▸ Task details: All that is needed is every line of the listing below that has "isLive".

▸ Records to process:
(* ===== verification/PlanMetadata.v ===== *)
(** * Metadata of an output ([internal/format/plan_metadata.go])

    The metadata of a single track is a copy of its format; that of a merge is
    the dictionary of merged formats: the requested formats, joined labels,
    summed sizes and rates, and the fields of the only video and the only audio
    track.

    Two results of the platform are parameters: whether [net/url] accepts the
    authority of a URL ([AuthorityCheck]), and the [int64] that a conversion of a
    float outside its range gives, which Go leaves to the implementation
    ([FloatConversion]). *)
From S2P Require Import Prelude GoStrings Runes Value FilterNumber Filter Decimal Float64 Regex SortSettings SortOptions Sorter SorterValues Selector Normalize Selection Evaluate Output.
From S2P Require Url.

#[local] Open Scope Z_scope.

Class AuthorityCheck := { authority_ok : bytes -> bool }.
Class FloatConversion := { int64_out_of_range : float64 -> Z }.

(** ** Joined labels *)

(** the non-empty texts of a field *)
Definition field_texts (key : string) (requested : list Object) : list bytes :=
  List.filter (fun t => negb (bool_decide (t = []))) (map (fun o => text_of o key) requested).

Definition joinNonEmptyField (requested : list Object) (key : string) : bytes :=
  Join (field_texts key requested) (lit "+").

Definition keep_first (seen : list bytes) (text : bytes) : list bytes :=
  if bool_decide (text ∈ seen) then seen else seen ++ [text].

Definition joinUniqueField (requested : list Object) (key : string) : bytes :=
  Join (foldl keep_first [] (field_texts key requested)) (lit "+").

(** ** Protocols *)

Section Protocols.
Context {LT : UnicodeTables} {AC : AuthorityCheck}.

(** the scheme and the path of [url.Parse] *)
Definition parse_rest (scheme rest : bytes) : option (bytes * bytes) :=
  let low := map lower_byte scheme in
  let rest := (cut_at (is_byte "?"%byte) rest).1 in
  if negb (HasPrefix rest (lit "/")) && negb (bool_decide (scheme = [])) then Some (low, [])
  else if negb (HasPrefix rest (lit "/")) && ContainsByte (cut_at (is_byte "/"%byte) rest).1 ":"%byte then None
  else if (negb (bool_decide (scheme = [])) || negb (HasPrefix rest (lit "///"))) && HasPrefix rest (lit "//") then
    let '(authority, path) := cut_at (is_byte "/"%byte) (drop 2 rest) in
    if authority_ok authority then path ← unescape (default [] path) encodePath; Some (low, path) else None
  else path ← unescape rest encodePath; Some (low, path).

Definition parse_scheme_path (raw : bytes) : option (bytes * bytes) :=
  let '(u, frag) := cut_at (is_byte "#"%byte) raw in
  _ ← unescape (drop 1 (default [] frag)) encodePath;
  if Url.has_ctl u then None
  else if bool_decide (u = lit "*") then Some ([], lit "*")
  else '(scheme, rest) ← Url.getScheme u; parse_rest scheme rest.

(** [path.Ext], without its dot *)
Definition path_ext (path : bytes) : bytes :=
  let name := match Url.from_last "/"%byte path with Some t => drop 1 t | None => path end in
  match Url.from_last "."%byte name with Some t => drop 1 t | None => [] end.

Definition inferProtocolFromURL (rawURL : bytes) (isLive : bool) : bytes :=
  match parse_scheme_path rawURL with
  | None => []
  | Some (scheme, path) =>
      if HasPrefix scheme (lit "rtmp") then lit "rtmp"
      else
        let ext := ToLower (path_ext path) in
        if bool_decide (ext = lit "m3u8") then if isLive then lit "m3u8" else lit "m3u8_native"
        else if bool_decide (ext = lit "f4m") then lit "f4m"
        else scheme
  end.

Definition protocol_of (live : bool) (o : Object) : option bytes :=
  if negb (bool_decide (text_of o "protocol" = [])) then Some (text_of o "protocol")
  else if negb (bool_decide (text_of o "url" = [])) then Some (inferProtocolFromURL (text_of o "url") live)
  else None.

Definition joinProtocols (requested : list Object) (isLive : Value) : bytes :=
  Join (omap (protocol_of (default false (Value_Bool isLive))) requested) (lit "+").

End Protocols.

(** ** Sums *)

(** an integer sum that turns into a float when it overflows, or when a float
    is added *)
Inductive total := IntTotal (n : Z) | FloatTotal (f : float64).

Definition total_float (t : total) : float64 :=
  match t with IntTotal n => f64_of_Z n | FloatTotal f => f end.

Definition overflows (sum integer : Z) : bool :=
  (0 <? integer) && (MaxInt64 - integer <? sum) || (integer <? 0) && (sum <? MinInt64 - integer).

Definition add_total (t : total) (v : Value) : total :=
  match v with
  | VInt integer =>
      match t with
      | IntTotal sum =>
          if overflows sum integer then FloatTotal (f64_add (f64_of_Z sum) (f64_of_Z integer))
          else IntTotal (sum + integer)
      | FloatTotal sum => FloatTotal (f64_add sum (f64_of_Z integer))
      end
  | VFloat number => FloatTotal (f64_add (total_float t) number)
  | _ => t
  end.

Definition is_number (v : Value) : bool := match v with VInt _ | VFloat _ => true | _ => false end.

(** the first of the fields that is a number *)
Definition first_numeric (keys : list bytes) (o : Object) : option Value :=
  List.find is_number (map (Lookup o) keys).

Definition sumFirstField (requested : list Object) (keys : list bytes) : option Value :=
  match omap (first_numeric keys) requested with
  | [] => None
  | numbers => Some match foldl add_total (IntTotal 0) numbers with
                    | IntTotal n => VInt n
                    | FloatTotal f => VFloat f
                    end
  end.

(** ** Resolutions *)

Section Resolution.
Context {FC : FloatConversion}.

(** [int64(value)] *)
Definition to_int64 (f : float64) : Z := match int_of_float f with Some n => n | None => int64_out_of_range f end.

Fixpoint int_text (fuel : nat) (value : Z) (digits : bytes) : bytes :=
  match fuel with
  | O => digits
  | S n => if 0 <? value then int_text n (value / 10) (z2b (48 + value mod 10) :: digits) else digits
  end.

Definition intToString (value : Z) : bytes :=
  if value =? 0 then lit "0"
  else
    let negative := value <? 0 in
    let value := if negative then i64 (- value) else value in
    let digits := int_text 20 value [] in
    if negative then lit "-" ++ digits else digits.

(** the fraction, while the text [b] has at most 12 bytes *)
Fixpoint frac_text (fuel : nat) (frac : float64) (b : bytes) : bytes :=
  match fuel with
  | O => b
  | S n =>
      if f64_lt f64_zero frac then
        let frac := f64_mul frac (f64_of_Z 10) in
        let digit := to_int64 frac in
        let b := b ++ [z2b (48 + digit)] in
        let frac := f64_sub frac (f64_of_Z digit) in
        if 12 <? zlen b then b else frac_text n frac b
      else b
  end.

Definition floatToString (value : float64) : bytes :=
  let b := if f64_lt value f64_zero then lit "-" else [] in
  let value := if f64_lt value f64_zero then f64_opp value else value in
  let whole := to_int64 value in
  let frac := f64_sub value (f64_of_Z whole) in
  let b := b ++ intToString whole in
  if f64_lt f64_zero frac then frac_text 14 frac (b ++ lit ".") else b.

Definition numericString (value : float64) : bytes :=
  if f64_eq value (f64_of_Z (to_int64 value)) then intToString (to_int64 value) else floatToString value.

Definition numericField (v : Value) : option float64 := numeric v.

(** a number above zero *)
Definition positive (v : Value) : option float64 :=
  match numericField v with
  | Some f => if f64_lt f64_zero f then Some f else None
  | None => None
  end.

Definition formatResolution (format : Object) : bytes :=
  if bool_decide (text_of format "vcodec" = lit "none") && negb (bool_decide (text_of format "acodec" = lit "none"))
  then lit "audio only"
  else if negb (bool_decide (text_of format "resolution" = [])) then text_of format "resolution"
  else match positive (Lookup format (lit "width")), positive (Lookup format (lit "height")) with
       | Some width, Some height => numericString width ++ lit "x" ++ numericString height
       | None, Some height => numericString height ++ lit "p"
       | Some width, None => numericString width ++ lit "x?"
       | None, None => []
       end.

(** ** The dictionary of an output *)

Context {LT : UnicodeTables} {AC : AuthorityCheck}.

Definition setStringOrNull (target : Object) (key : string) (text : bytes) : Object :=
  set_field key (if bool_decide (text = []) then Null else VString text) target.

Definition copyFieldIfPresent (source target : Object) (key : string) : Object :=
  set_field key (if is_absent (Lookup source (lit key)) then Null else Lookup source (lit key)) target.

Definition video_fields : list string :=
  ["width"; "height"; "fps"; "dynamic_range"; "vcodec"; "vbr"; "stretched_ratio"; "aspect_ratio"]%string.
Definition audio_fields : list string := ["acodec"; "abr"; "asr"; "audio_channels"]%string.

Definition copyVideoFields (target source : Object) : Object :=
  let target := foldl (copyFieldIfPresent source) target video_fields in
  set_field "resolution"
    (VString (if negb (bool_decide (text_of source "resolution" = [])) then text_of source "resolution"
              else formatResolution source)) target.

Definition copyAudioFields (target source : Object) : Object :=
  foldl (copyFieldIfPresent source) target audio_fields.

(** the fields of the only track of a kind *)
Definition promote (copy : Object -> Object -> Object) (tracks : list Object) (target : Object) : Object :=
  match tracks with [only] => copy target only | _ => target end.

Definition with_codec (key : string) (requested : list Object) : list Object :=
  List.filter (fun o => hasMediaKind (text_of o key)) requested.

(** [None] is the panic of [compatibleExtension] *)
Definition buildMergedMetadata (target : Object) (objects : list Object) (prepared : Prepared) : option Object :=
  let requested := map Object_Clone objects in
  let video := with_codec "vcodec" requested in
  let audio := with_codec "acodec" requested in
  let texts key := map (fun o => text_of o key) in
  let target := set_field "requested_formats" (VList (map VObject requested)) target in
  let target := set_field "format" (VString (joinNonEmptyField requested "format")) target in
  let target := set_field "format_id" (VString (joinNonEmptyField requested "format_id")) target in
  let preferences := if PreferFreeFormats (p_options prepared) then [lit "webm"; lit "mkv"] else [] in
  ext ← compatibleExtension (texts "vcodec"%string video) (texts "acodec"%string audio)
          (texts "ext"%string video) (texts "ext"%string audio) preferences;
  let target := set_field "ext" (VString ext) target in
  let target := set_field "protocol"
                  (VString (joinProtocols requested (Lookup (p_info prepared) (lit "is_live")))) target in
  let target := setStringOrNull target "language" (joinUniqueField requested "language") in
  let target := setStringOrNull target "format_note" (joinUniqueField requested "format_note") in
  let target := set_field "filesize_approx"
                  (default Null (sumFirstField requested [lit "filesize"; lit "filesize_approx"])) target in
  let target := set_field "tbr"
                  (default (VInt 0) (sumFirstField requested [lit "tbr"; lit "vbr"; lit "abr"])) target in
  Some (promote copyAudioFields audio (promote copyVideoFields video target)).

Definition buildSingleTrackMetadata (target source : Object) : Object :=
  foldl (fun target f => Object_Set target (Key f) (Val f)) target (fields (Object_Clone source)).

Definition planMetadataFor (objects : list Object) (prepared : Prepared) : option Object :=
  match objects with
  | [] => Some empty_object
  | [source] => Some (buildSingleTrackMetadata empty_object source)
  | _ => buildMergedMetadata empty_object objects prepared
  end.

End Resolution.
--
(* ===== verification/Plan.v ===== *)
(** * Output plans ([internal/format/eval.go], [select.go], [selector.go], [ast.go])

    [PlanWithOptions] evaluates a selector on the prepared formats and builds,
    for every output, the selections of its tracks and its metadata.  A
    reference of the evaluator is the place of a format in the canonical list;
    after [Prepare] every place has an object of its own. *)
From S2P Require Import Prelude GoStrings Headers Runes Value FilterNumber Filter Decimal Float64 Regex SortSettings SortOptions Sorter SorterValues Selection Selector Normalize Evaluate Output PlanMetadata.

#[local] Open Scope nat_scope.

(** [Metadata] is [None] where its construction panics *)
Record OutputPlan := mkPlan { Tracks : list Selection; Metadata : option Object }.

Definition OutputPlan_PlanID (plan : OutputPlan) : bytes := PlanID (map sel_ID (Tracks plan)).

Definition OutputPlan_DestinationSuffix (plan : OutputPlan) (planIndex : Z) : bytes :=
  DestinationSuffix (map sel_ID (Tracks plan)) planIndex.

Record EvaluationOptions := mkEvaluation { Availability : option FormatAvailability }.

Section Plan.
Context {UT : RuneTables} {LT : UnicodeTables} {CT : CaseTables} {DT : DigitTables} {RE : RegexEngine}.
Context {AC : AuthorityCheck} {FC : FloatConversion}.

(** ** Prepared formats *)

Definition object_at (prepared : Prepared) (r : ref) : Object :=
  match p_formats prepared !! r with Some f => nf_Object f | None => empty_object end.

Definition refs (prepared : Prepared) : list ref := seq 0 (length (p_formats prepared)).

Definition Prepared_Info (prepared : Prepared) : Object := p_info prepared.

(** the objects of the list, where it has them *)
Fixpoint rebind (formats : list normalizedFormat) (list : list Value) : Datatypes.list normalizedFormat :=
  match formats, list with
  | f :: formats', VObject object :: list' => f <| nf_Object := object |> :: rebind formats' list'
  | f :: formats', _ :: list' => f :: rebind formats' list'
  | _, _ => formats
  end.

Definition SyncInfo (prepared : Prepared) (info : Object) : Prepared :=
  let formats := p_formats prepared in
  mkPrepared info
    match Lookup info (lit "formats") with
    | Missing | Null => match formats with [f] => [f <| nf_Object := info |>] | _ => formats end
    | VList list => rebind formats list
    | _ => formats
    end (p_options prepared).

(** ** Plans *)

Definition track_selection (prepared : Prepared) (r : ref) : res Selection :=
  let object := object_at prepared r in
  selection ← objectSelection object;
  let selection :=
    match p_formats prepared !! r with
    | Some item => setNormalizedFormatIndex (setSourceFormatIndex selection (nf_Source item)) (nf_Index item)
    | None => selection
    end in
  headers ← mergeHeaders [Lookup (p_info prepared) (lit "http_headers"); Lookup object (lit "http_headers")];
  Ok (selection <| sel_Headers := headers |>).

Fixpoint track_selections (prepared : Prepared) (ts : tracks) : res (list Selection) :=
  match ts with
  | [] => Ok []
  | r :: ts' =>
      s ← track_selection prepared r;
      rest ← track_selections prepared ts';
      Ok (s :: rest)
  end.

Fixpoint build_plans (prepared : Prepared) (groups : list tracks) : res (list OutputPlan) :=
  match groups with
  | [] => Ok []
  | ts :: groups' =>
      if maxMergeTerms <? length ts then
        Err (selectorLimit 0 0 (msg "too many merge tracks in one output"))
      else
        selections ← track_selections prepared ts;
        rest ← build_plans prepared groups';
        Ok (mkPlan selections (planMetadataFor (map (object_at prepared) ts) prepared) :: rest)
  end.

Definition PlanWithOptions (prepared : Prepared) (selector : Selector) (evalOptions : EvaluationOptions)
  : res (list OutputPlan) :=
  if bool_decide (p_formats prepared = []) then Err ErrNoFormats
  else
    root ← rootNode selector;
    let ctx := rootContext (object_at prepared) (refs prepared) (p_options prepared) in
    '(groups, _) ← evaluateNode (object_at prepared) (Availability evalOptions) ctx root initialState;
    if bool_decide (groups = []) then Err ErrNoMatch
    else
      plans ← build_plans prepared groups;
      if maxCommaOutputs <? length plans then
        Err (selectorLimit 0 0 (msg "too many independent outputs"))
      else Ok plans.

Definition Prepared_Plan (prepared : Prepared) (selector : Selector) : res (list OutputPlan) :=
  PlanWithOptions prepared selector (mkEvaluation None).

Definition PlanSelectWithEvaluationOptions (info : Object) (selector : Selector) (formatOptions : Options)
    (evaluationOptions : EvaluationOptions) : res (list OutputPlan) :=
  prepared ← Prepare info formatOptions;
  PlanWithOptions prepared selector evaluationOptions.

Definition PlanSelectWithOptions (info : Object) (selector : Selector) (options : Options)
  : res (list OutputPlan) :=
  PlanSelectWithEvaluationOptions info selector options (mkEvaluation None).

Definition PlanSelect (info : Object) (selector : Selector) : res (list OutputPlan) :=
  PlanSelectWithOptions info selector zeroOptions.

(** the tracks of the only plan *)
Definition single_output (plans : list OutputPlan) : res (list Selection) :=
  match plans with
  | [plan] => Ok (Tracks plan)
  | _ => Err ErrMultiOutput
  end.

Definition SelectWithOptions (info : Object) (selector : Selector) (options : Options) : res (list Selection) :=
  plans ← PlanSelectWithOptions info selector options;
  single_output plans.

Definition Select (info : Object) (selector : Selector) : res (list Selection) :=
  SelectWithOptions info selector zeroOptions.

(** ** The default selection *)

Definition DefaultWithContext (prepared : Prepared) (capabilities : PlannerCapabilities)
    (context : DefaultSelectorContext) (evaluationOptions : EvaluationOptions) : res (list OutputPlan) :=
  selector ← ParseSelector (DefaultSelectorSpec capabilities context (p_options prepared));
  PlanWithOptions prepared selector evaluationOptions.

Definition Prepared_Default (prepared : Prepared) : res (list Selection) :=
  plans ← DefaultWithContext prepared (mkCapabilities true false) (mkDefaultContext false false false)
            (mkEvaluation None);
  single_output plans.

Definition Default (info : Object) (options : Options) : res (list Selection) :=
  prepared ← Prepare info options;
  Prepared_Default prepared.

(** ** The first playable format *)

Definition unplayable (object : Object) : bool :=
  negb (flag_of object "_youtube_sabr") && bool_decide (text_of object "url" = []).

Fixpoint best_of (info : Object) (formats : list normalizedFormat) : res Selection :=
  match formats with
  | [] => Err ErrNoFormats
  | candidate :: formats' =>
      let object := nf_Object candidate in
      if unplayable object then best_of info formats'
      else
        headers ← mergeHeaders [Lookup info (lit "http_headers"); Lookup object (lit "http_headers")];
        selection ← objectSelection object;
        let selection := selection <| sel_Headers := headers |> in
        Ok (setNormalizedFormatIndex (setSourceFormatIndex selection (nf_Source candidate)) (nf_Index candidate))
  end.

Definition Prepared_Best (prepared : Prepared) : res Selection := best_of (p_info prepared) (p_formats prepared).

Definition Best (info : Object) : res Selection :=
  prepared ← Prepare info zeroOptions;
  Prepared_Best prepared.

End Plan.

▸ Completed task:
Definition inferProtocolFromURL (rawURL : bytes) (isLive : bool) : bytes :=
        if bool_decide (ext = lit "m3u8") then if isLive then lit "m3u8" else lit "m3u8_native"
Definition joinProtocols (requested : list Object) (isLive : Value) : bytes :=
  Join (omap (protocol_of (default false (Value_Bool isLive))) requested) (lit "+").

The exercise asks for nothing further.